Maybe, but, like I said before, Wikipedia is not the place I go for editorial content on current events. I also noticed at the bottom of the FR page there was a link to a site that parodies DU. If you want to tit-for-tat every little thing that paints R's and D's in a bad light, it could get tedious. There may be bias one way in one spot, in another way in another spot.
Also, I note from reading the Santorum entry that this word was selected by the American Dialect Society as the most outrageous new word of 2004, and that extensive Google bombing was done in a coordinated effort to introduce the new definition to the public, these two significant events make it worthy of an entry. But I notice that it doesn't have it's own page, it is a subentry under the entry for the somewhat influential blog of the man who coined the term. His primary claim to fame seems to be coinage of "two sex-related neologisms," one of which was "santorum"(I won't say what it means). Since the word is apparently his greatest accomplishment, it's mention and definition are relevant to an article about his blog.
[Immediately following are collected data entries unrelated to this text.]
(** Changing the disable states, the stop state or the panic flag. *)
Lemma base_states w ds st pk :
  base w -> (forall id, is_Some (ds !! id) -> is_Some (disableStates (mgr w) !! id)) ->
  (is_Some st <-> is_Some (stopState (mgr w))) ->
  base (mkWorld (mkTC (sessions (mgr w)) (sessionsByID (mgr w)) (removals (mgr w))
          (removalsByID (mgr w)) ds (expiryTimers (mgr w)) (nextTimerID (mgr w)) (stopped (mgr w))
          st (expiryWG (mgr w)) (removeWG (mgr w)))
          (heap w) (rms w) (leases w) (timers w) (pool w) (next w) pk).
Proof.
  intros [HR HS HL HE] Hds Hst. split.
  - apply (RWF_frame w); fields; auto using hsame_refl. exact (f_heap _ HR).
  - apply (SWF_frame w); fields; auto using hsame_refl.
  - by apply (LWF_frame w).
  - done.
Qed.

Lemma base_completeTokenRemove w r : base w -> base (completeTokenRemove w r).
Proof.
  intros [HR HS HL HE]. unfold completeTokenRemove. destruct r as [r|]; [|by split]. simpl.
  destruct (rms w !! r) as [rm|] eqn:Hr; [|by split]. simpl. split; [|..|done].
  - by apply (RWF_set_rm w r rm).
  - by apply (SWF_frame w); fields; auto using hsame_refl.
  - by apply (LWF_frame w).
Qed.

Lemma completeTokenRemove_pool w r : pool (completeTokenRemove w r) = pool w.
Proof. unfold completeTokenRemove. destruct r as [r|]; simpl; [by destruct (rms w !! r)|done]. Qed.
(* ===== verification/Sha256.v ===== *)
(** * SHA-256 (crypto/sha256) and unpadded base64url (encoding/base64)

    The standard library functions the token and fingerprint code calls, as
    executable definitions on bytes ([N] below 256). *)

From S2P Require Import Prelude GoString.

Module Sha256.
Local Open Scope N_scope.

Definition mask32 : N := 0xffffffff.
Definition add32 (a b : N) : N := N.land (a + b) mask32.
Definition rotr (n x : N) : N :=
  N.lor (N.shiftr x n) (N.land (N.shiftl x (32 - n)) mask32).
Definition not32 (x : N) : N := N.lxor x mask32.

(** The constants of the standard: the first 32 bits of the fractional parts of
    the cube roots of the first 64 primes, and of the square roots of the first
    eight. *)
Definition prime (n : N) : bool :=
  forallb (fun d => negb (n mod d =? 0)) (map N.of_nat (seq 2 (N.to_nat n - 2))).
Definition primes : list N := List.filter prime (map N.of_nat (seq 2 310)).

(** The integer cube root, bit by bit. *)
Fixpoint cube_root (bit : nat) (n acc : N) : N :=
  let try_ := acc + N.shiftl 1 (N.of_nat bit) in
  let acc := if try_ * try_ * try_ <=? n then try_ else acc in
  match bit with O => acc | S b => cube_root b n acc end.

Definition K : list N :=
  Eval vm_compute in map (fun p => N.land (cube_root 34 (N.shiftl p 96) 0) mask32) primes.
Definition H0 : list N :=
  Eval vm_compute in map (fun p => N.land (N.sqrt (N.shiftl p 64)) mask32) (take 8 primes).

(** Four big-endian bytes per word. *)
Fixpoint words (bs : list N) : list N :=
  match bs with
  | a :: b :: c :: d :: rest =>
      N.lor (N.shiftl a 24) (N.lor (N.shiftl b 16) (N.lor (N.shiftl c 8) d)) :: words rest
  | _ => []
  end.
Definition word_bytes (w : N) : list N :=
  [N.land (N.shiftr w 24) 255; N.land (N.shiftr w 16) 255; N.land (N.shiftr w 8) 255; N.land w 255].

Definition pad (bs : list N) : list N :=
  let len := N.of_nat (length bs) in
  let zeros := N.to_nat ((119 - len mod 64) mod 64) in
  let bits := 8 * len in
  bs ++ [128] ++ repeat 0 zeros ++ word_bytes (N.shiftr bits 32) ++ word_bytes (N.land bits mask32).

(** The message schedule, newest word first. *)
Fixpoint schedule (k : nat) (w : list N) : list N :=
  match k with
  | O => w
  | S k =>
      let w15 := nth 14 w 0 in
      let w2 := nth 1 w 0 in
      let s0 := N.lxor (rotr 7 w15) (N.lxor (rotr 18 w15) (N.shiftr w15 3)) in
      let s1 := N.lxor (rotr 17 w2) (N.lxor (rotr 19 w2) (N.shiftr w2 10)) in
      schedule k (add32 (add32 (nth 15 w 0) s0) (add32 (nth 6 w 0) s1) :: w)
  end.

Definition round (st : list N) (kw : N * N) : list N :=
  match st with
  | [a; b; c; d; e; f; g; h] =>
      let s1 := N.lxor (rotr 6 e) (N.lxor (rotr 11 e) (rotr 25 e)) in
      let ch := N.lxor (N.land e f) (N.land (not32 e) g) in
      let t1 := add32 (add32 h s1) (add32 ch (add32 (fst kw) (snd kw))) in
      let s0 := N.lxor (rotr 2 a) (N.lxor (rotr 13 a) (rotr 22 a)) in
      let mj := N.lxor (N.land a b) (N.lxor (N.land a c) (N.land b c)) in
      [add32 t1 (add32 s0 mj); a; b; c; add32 d t1; e; f; g]
  | _ => st
  end.

Definition block (st : list N) (ws : list N) : list N :=
  let sched := List.rev (schedule 48 (List.rev ws)) in
  zip_with add32 st (foldl round st (zip K sched)).

Fixpoint blocks (fuel : nat) (st : list N) (ws : list N) : list N :=
  match fuel with
  | O => st
  | S fuel => match ws with
              | [] => st
              | _ => blocks fuel (block st (firstn 16 ws)) (skipn 16 ws)
              end
  end.

(** [sha256.Sum256]. *)
Definition Sum256 (bs : list N) : list N :=
  let ws := words (pad bs) in
  foldr (fun w acc => word_bytes w ++ acc) [] (blocks (length ws) H0 ws).

(** The bytes of a Go string. *)
Definition str_bytes (s : string) : list N := str_codes s.

Example sha256_abc :
  hex_encode (Sum256 (str_bytes "abc")) =
  "ba7816bf8f01cfea414140de5dae2223b00361a396177a9cb410ff61f20015ad".
Proof. vm_compute. reflexivity. Qed.

Example sha256_two_blocks :
  hex_encode (Sum256 (str_bytes "abcdbcdecdefdefgefghfghighijhijkijkljklmklmnlmnomnopnopq")) =
  "248d6a61d20638b8e5c026930c3e6039a33ce45964ff2167f6ecedd419db06c1".
Proof. vm_compute. reflexivity. Qed.

Lemma block_length st ws : length st = 8%nat -> length (block st ws) = 8%nat.
Proof.
  intros Hst. unfold block. rewrite length_zip_with, Hst.
  assert (forall l s, length s = 8%nat -> length (foldl round s l) = 8%nat) as Hf.
  { induction l as [|kw l IH]; intros s Hs; simpl; [done|]. apply IH.
    do 8 (destruct s as [|? s]; [done|]). by destruct s. }
  by rewrite Hf.
Qed.

Lemma Sum256_length bs : length (Sum256 bs) = 32%nat.
Proof.
  unfold Sum256. assert (forall fuel st ws, length st = 8%nat -> length (blocks fuel st ws) = 8%nat) as Hb.
  { induction fuel as [|fuel IH]; intros st ws Hst; simpl; [done|]. destruct ws; [done|].
    apply IH. by apply block_length. }
  specialize (Hb (length (words (pad bs))) H0 (words (pad bs)) eq_refl).
  revert Hb. generalize (blocks (length (words (pad bs))) H0 (words (pad bs))). intros l Hl.
  do 8 (destruct l as [|? l]; [done|]). by destruct l.
Qed.

Lemma word_bytes_bound w b : In b (word_bytes w) -> b < 256.
Proof.
  unfold word_bytes. intros Hb.
  assert (exists x, b = N.land x 255) as [x ->] by (simpl in Hb; naive_solver).
  change 255 with (N.ones 8). rewrite N.land_ones. apply N.mod_lt. done.
Qed.

Lemma Sum256_bytes bs b : In b (Sum256 bs) -> b < 256.
Proof.
  unfold Sum256. generalize (blocks (length (words (pad bs))) H0 (words (pad bs))).
  induction l as [|w l IH]; [done|]. cbn [foldr]. rewrite in_app_iff.
  intros [Hb|Hb]; [by eapply word_bytes_bound|auto].
Qed.

(** ** base64.RawURLEncoding *)

Definition b64_char (v : N) : Ascii.ascii :=
  Ascii.ascii_of_N
    (if v <? 26 then 65 + v else if v <? 52 then 97 + (v - 26) else if v <? 62 then 48 + (v - 52)
     else if v =? 62 then 45 else 95).

Definition b64_value (c : Ascii.ascii) : option N :=
  let n := code c in
  if (65 <=? n) && (n <=? 90) then Some (n - 65)
  else if (97 <=? n) && (n <=? 122) then Some (n - 97 + 26)
  else if (48 <=? n) && (n <=? 57) then Some (n - 48 + 52)
  else if n =? 45 then Some 62 else if n =? 95 then Some 63 else None.

(** [EncodeToString]: three bytes to four characters, no padding. *)
Fixpoint b64_encode (bs : list N) : string :=
  match bs with
  | a :: b :: c :: rest =>
      String (b64_char (a / 4)) (String (b64_char (a mod 4 * 16 + b / 16))
        (String (b64_char (b mod 16 * 4 + c / 64)) (String (b64_char (c mod 64)) (b64_encode rest))))
  | [a; b] =>
      String (b64_char (a / 4)) (String (b64_char (a mod 4 * 16 + b / 16))
        (String (b64_char (b mod 16 * 4)) EmptyString))
  | [a] => String (b64_char (a / 4)) (String (b64_char (a mod 4 * 16)) EmptyString)
  | [] => EmptyString
  end.

(** Characters to values; carriage returns and line feeds are skipped, any other
    character outside the alphabet is an error. *)
Fixpoint b64_values (s : string) : option (list N) :=
  match s with
  | EmptyString => Some []
  | String c s =>
      if (code c =? 10) || (code c =? 13) then b64_values s
      else match b64_value c, b64_values s with
           | Some v, Some vs => Some (v :: vs)
           | _, _ => None
           end
  end.

(** Four values to three bytes; unused trailing bits are ignored, as the
    decoder is not strict, and a lone trailing character is an error. *)
Fixpoint b64_bytes (vs : list N) : option (list N) :=
  match vs with
  | [] => Some []
  | [_] => None
  | [v; w] => Some [v * 4 + w / 16]
  | [v; w; x] => Some [v * 4 + w / 16; w mod 16 * 16 + x / 4]
  | v :: w :: x :: y :: rest =>
      match b64_bytes rest with
      | Some bs => Some (v * 4 + w / 16 :: w mod 16 * 16 + x / 4 :: x mod 4 * 64 + y :: bs)
      | None => None
      end
  end.

Definition b64_decode (s : string) : option (list N) :=
  match b64_values s with Some vs => b64_bytes vs | None => None end.

Lemma b64_value_char v : v < 64 -> b64_value (b64_char v) = Some v /\
  code (b64_char v) <> 10 /\ code (b64_char v) <> 13 /\ code (b64_char v) <> 46.
Proof.
  intros Hv. assert (v ∈ map N.of_nat (seq 0 64)) as Hin.
  { apply list_elem_of_In, in_map_iff. exists (N.to_nat v). split; [lia|]. apply in_seq. lia. }
  apply list_elem_of_In in Hin. revert v Hv Hin.
  assert (forall v, In v (map N.of_nat (seq 0 64)) ->
    (match b64_value (b64_char v) with Some u => u =? v | None => false end &&
     negb (code (b64_char v) =? 10) && negb (code (b64_char v) =? 13) &&
     negb (code (b64_char v) =? 46)) = true) as H.
  { apply forallb_forall. vm_compute. reflexivity. }
  intros v _ Hin%H. rewrite !andb_true_iff, !negb_true_iff, !N.eqb_neq in Hin.
  destruct Hin as [[[H1 H2] H3] H4]. destruct (b64_value (b64_char v)); [|done].
  apply N.eqb_eq in H1. naive_solver.
Qed.

Lemma b64_values_cons v s :
  v < 64 -> b64_values (String (b64_char v) s) = (v ::.) <$> b64_values s.
Proof.
  intros Hv. destruct (b64_value_char v Hv) as (Hval & H1 & H2 & _). cbn [b64_values].
  rewrite (proj2 (N.eqb_neq _ _) H1), (proj2 (N.eqb_neq _ _) H2). simpl. rewrite Hval.
  by destruct (b64_values s).
Qed.

Lemma list_ind3 {A} (P : list A -> Prop) :
  P [] -> (forall a, P [a]) -> (forall a b, P [a; b]) ->
  (forall a b c l, P l -> P (a :: b :: c :: l)) -> forall l, P l.
Proof.
  intros H0 H1 H2 H3. assert (forall l, P l /\ (forall a, P (a :: l)) /\ (forall a b, P (a :: b :: l))) as H.
  { induction l as [|x l (IH1 & IH2 & IH3)]; [done|]. split_and!; auto. }
  intros l. apply H.
Qed.

(** Linear arithmetic with division by constants. *)
Ltac divlia := zify; Z.to_euclidean_division_equations; lia.

(** Decoding what was encoded gives the bytes back. *)
Lemma b64_roundtrip bs : (forall b, In b bs -> b < 256) -> b64_decode (b64_encode bs) = Some bs.
Proof.
  unfold b64_decode. induction bs as [|a|a b|a b c l IH] using list_ind3; intros Hb; cbn [b64_encode].
  - done.
  - assert (a < 256) by (apply Hb; simpl; auto).
    rewrite !b64_values_cons by divlia. simpl. do 2 f_equal. divlia.
  - assert (a < 256 /\ b < 256) as [??] by (split; apply Hb; simpl; auto).
    rewrite !b64_values_cons by divlia. simpl. repeat f_equal; divlia.
  - assert (a < 256 /\ b < 256 /\ c < 256) as (? & ? & ?) by (split_and!; apply Hb; simpl; auto).
    rewrite !b64_values_cons by divlia.
    assert (forall b, In b l -> b < 256) as Hl by (intros; apply Hb; simpl; auto).
    specialize (IH Hl). destruct (b64_values (b64_encode l)) as [vs|]; [|done]. simpl. rewrite IH.
    repeat f_equal; divlia.
Qed.

Lemma b64_encode_length bs :
  String.length (b64_encode bs) = ((length bs * 4 + 2) / 3)%nat.
Proof.
  induction bs as [|a|a b|a b c l IH] using list_ind3; cbn [b64_encode String.length length]; [done..|].
  rewrite IH. replace (S (S (S (length l))) * 4 + 2)%nat with (length l * 4 + 2 + 4 * 3)%nat by lia.
  rewrite Nat.div_add by lia. lia.
Qed.

(** The alphabet has no dot. *)
Lemma b64_encode_no_dot bs :
  (forall b, In b bs -> b < 256) -> Forall (fun n => n <> 46) (str_codes (b64_encode bs)).
Proof.
  assert (forall v s, v < 64 -> Forall (fun n => n <> 46) (str_codes s) ->
    Forall (fun n => n <> 46) (str_codes (String (b64_char v) s))) as Hc.
  { intros v s Hv Hs. cbn [str_codes]. constructor; [|done]. apply (b64_value_char v Hv). }
  induction bs as [|a|a b|a b c l IH] using list_ind3; intros Hb; cbn [b64_encode].
  - constructor.
  - assert (a < 256) by (apply Hb; simpl; auto). repeat apply Hc; try divlia. constructor.
  - assert (a < 256 /\ b < 256) as [??] by (split; apply Hb; simpl; auto).
    repeat apply Hc; try divlia. constructor.
  - assert (a < 256 /\ b < 256 /\ c < 256) as (? & ? & ?) by (split_and!; apply Hb; simpl; auto).
    repeat apply Hc; try divlia. apply IH. intros; apply Hb; simpl; auto.
Qed.

(** Decoding only produces bytes. *)
Lemma b64_value_bound c : match b64_value c with Some v => v <? 64 | None => true end = true.
Proof. revert c. apply forall_ascii. vm_compute. reflexivity. Qed.

Lemma b64_values_bound s vs : b64_values s = Some vs -> Forall (fun v => v < 64) vs.
Proof.
  revert vs. induction s as [|c s IH]; intros vs; cbn [b64_values].
  - intros [= <-]. constructor.
  - case_if; [apply IH|]. pose proof (b64_value_bound c) as Hc.
    destruct (b64_value c) as [v|], (b64_values s) as [ws|]; try done.
    intros [= <-]. constructor; [by apply N.ltb_lt|by apply IH].
Qed.

Lemma list_ind4 {A} (P : list A -> Prop) :
  P [] -> (forall a, P [a]) -> (forall a b, P [a; b]) -> (forall a b c, P [a; b; c]) ->
  (forall a b c d l, P l -> P (a :: b :: c :: d :: l)) -> forall l, P l.
Proof.
  intros H0 H1 H2 H3 H4.
  assert (forall l, P l /\ (forall a, P (a :: l)) /\ (forall a b, P (a :: b :: l)) /\
    (forall a b c, P (a :: b :: c :: l))) as H.
  { induction l as [|x l (IH1 & IH2 & IH3 & IH4)]; [done|]. split_and!; auto. }
  intros l. apply H.
Qed.

Lemma b64_decode_bytes s bs : b64_decode s = Some bs -> forall b, In b bs -> b < 256.
Proof.
  unfold b64_decode. destruct (b64_values s) as [vs|] eqn:Ev; [|done].
  apply b64_values_bound in Ev. revert bs Ev.
  induction vs as [|a|a b|a b c|a b c d l IH] using list_ind4; intros bs Hv; cbn [b64_bytes];
    rewrite ?Forall_cons in Hv.
  - by intros [= <-].
  - done.
  - intros [= <-] x [<-|[]]. destruct Hv as (? & ? & _). divlia.
  - destruct Hv as (? & ? & ? & _). intros [= <-] x [<-|[<-|[]]]; divlia.
  - destruct Hv as (? & ? & ? & ? & Hl). destruct (b64_bytes l) as [bl|]; [|done].
    intros [= <-] x. simpl. intros [<-|[<-|[<-|Hx]]]; [divlia..|]. by eapply IH.
Qed.

End Sha256.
There might be some bias, but if I were editing a worldwide, mul;tilingual encyclopedia, I would be as hesitant to include "islamofascist" as I would to include "baptofascist" or "christofascist." The only purpose would be propaganda against a religion during a time when(rightly or otherwise) this classic motivational propaganda technique is being used by a major political party in a major nation during a time of war.
In brief: failure to validate propaganda for its own sake does not demonstrate bias to me, it demonstrates responsibility and discretion.
Make it, like the santorum entry, a relevant part of an article about something objective, and it will probably be mentioned in its proper perspective under the appropriate topic, as was the word "santorum."
BTW: thank you for whatever work you did on Wikipedia. For PC bias, read Encarta.
Hyphen?
"Wikipedia is all bias-seeking observers."
Oh, no, wait -- that's...uh...heh: us.
the domain name freeperpedia.org is available...
i don't see the bias but i suspect that people here have drunk as much freeper koolaid as they accuse DUs of drinking (maybe not quite as much).
the 'Jim Robinson' section of the "Free Republic" doesn't have much positive to say and I suspect that is part of why the accusations of bias...
people on both sides don't like it when the rock is lifted and what was in the dark is exposed to light.
it looks like ex-freepers wrote the "Immigration rift" section, not lefty liberals.